53 Entre 1888 e 1930, a crise de superprodução do café deslocou a mão de obra disponível de duas formas: a queda dos salários rurais fomentou a migração dos trabalhadores aos centros urbanos e a baixa dos preços deslocou o capital acumulado para outros setores produtivos em torno daquela cultura, mobilizando grande parte da força de trabalho, cada vez mais absorvida pelo setor industrial (FURTADO, 1988, p. 138-9).

Fragoso (1992) observou uma dinâmica própria neste reduzido mercado interno, evidenciando contribuições expressivas das formas não capitalistas de produção à acumulação da economia colonial. Para ele, a presença de um mercado doméstico capaz de orientar o desenvolvimento de segmentos produtivos “introduz um novo elemento na lógica de funcionamento da formação colonial”; isto é, a constituição de “movimentos de acumulação introversas” aumentava as possibilidades de retenção do sobretrabalho e, portanto, de autonomia diante de flutuações externas. Tais movimentos de acumulação endógena dependiam da própria formação econômico-social e resultavam da “interação mercantil dos processos de reprodução do escravismo colonial com os setores produtivos ligados ao mercado doméstico” (FRAGOSO, 1992, p. 131-2). Mas até o final do século este movimento ainda era bastante incipiente, prevalecendo aqui um quadro de miséria, com baixo nível cultural e salários ínfimos que restringiam por demasiado o consumo (FURTADO, 1988, p. 102).
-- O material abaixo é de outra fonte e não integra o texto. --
Lemma view_ok sync calls : Forall (fun call => call_ok call.2) calls ->
  map_Forall (fun _ info => info_wf info) (view sync calls).
Proof.
  induction calls as [|[e o] calls IH] using rev_ind; [intros _; apply map_Forall_empty|].
  intros [F Ho]%Forall_app. apply Forall_cons in Ho as [Ho _]. specialize (IH F).
  unfold view. rewrite foldl_app. cbn [foldl]. fold (view sync calls). unfold view_call. cbn [fst snd].
  destruct (call_error sync e o); [done|]. destruct o as [key [info|]|key|]; try done.
  - apply map_Forall_insert_2; [apply Ho|done].
  - by apply map_Forall_delete.
Qed.

Lemma holds_sized c sync m f : holds c sync m f -> map_Forall (fun _ info => info_wf info) m -> sized (root c).
Proof.
  intros [[O _ _] C _ _ _] F. apply Forall_forall. intros [k i] Hi.
  apply elem_of_contents in Hi; [|done]. rewrite C, lookup_fmap in Hi.
  destruct (m !! k) as [info|] eqn:E; [|done]. injection Hi as <-.
  by destruct (F _ _ E) as (_ & ? & _).
Qed.

Lemma holds_listing c sync m f : holds c sync m f ->
  (list_to_map (listing (root c)) : gmap string Hash) = ContentHash <$> m.
Proof.
  intros [_ C _ _ _]. unfold listing.
  rewrite (list_to_map_fmap infoHash (entries (root c))). fold (contents (root c)).
  rewrite C, <- map_fmap_compose. done.
Qed.

(** C37: the root hash binds the contents: two manifests with equal root hashes
    hold the same paths with the same content hashes, unless among the hash
    inputs of their nodes are two different ones with one SHA-256 value, or
    one that hashes to zero. *)
Theorem root_hash_binds w w' calls calls' :
  empty_log w -> empty_log w' ->
  Forall (fun call => call_ok call.2) calls -> Forall (fun call => call_ok call.2) calls' ->
  let c := exec_all (NewCMTWithWAL w) calls in
  let c' := exec_all (NewCMTWithWAL w') calls' in
  RootHash c = RootHash c' ->
  ContentHash <$> view (synced w) calls = ContentHash <$> view (synced w') calls' \/
    hash_broken (root c) (root c').
Proof.
  intros E E' F F' c c' R.
  pose proof (exec_all_holds w calls E) as Hc. fold c in Hc.
  pose proof (exec_all_holds w' calls' E') as Hc'. fold c' in Hc'.
  destruct (same_hash_listing (root c) (root c')) as [L|B]; [..|left|by right].
  - eapply good_hashed, (wf_good _ (holds_wf _ _ _ _ Hc)).
  - eapply good_hashed, (wf_good _ (holds_wf _ _ _ _ Hc')).
  - eapply holds_sized; [done|by apply view_ok].
  - eapply holds_sized; [done|by apply view_ok].
  - exact R.
  - rewrite <- (holds_listing _ _ _ _ Hc), <- (holds_listing _ _ _ _ Hc'). by rewrite L.
Qed.

(* ------------------------------------------------------------------ *)
(** ** Recovery *)

Lemma call_entry_wf now o : call_ok o -> arg_error o = None -> entry_wf (call_entry now o).
Proof.
  intros K N. destruct o as [key [info|]|key|]; unfold arg_error in N; try (by case_bool_decide).
  - destruct K as [L I]. split_and!; [done|apply i64_range|done].
  - split_and!; [done|apply i64_range|done].
  - split_and!; [done|apply i64_range|done].
Qed.

Lemma call_entries_wf calls :
  Forall (fun call => call_ok call.2) calls -> Forall entry_wf (call_entries calls).
Proof.
  intros F. unfold call_entries. apply Forall_fmap. apply Forall_forall. intros [e o] Hc.
  apply list_elem_of_filter in Hc as [N Hc]. rewrite Forall_forall in F.
  apply call_entry_wf; [by apply (F _ Hc)|done].
Qed.

(** Replaying what the log gives back for a call does the call again. *)
Lemma replay_call c m e o sync :
  wf c -> contents (root c) = Some <$> (stored_info <$> m) -> arg_error o = None -> io e = Written ->
  wf (replayEntry c (stored (call_entry (now e) o))) /\
  contents (root (replayEntry c (stored (call_entry (now e) o)))) =
    Some <$> (stored_info <$> view_call sync m (e, o)).
Proof.
  intros W C N Wr. unfold view_call, call_error. cbn [fst snd]. rewrite N, Wr. cbn [io_error].
  destruct o as [key [info|]|key|]; unfold arg_error in N.
  - destruct (insertInternal_wf c key (Some (stored_info info)) W) as (W' & C' & _).
    change (replayEntry c _) with (insertInternal c key (Some (stored_info info))).
    split; [done|]. by rewrite C', C, !fmap_insert.
  - by case_bool_decide.
  - destruct (deleteInternal_wf c key W) as (W' & C' & _).
    change (replayEntry c _) with (deleteInternal c key).
    split; [done|]. by rewrite C', C, !fmap_delete.
  - change (replayEntry c _) with c. done.
Qed.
Orientado pela mesma inflexão de Fragoso, Barros de Castro defendeu que, para além da finalidade de servir aos interesses do comércio europeu, uma vez que a produção em massa de mercadorias criara raízes no Novo Mundo, assumindo a forma de um aparato produtivo complexo, seu sentido (para usar o termo adotado por Novais) passou ser inerente, ou seja, impunha-se a tarefa de reproduzir-se a si mesma. E para tanto o comércio foi reestruturado e determinações estabelecidas no nível da produção, criando uma estrutura socioeconômica dotada de elementos de rigidez, regularidades, interesses e conflitos próprios que acabaram por subjugar (embora não tenha eliminado) os interesses mercantis e o projeto colonial. Isso é dizer que as possibilidades de atuação externa sobre a colônia passaram a depender “primeiramente da sua solidez e da sua estrutura interna” (CASTRO, 1980, p. 88-9).